[Dataset entries]
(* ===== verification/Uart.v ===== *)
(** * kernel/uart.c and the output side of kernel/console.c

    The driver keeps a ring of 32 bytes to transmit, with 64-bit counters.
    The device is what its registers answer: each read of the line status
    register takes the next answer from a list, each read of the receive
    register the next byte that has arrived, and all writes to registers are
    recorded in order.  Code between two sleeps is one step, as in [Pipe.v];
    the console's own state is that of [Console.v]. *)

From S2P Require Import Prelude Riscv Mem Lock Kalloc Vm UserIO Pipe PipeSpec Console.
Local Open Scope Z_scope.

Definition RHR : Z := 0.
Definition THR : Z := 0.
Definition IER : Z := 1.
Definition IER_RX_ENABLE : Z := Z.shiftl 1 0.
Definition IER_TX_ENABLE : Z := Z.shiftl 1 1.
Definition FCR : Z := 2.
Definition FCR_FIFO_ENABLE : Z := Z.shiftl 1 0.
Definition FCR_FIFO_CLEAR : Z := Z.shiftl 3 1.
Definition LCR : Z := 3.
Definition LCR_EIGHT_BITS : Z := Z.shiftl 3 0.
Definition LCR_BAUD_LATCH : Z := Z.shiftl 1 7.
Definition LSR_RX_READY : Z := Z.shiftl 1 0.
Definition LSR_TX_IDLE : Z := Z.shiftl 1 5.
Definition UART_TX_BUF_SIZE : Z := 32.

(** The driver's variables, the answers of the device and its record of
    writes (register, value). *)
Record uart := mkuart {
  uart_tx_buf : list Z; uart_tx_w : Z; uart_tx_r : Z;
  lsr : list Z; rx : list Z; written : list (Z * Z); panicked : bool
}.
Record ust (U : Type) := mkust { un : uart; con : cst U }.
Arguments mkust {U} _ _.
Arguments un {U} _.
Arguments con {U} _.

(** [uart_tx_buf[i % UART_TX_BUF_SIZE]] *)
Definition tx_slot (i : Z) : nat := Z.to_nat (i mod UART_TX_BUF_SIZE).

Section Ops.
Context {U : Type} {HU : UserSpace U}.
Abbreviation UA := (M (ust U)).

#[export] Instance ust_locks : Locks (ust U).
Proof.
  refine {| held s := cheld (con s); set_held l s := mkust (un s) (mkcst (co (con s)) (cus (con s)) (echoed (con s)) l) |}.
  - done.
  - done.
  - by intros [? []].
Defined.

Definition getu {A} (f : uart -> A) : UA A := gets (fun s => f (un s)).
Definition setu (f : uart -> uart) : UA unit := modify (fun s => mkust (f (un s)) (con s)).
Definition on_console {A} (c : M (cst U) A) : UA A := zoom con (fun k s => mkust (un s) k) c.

Directions for this task -> For each line of the data that includes the word "Arguments", return a copy of it.

Answer for the task ->
Arguments mkust {U} _ _.
Arguments un {U} _.
Arguments con {U} _.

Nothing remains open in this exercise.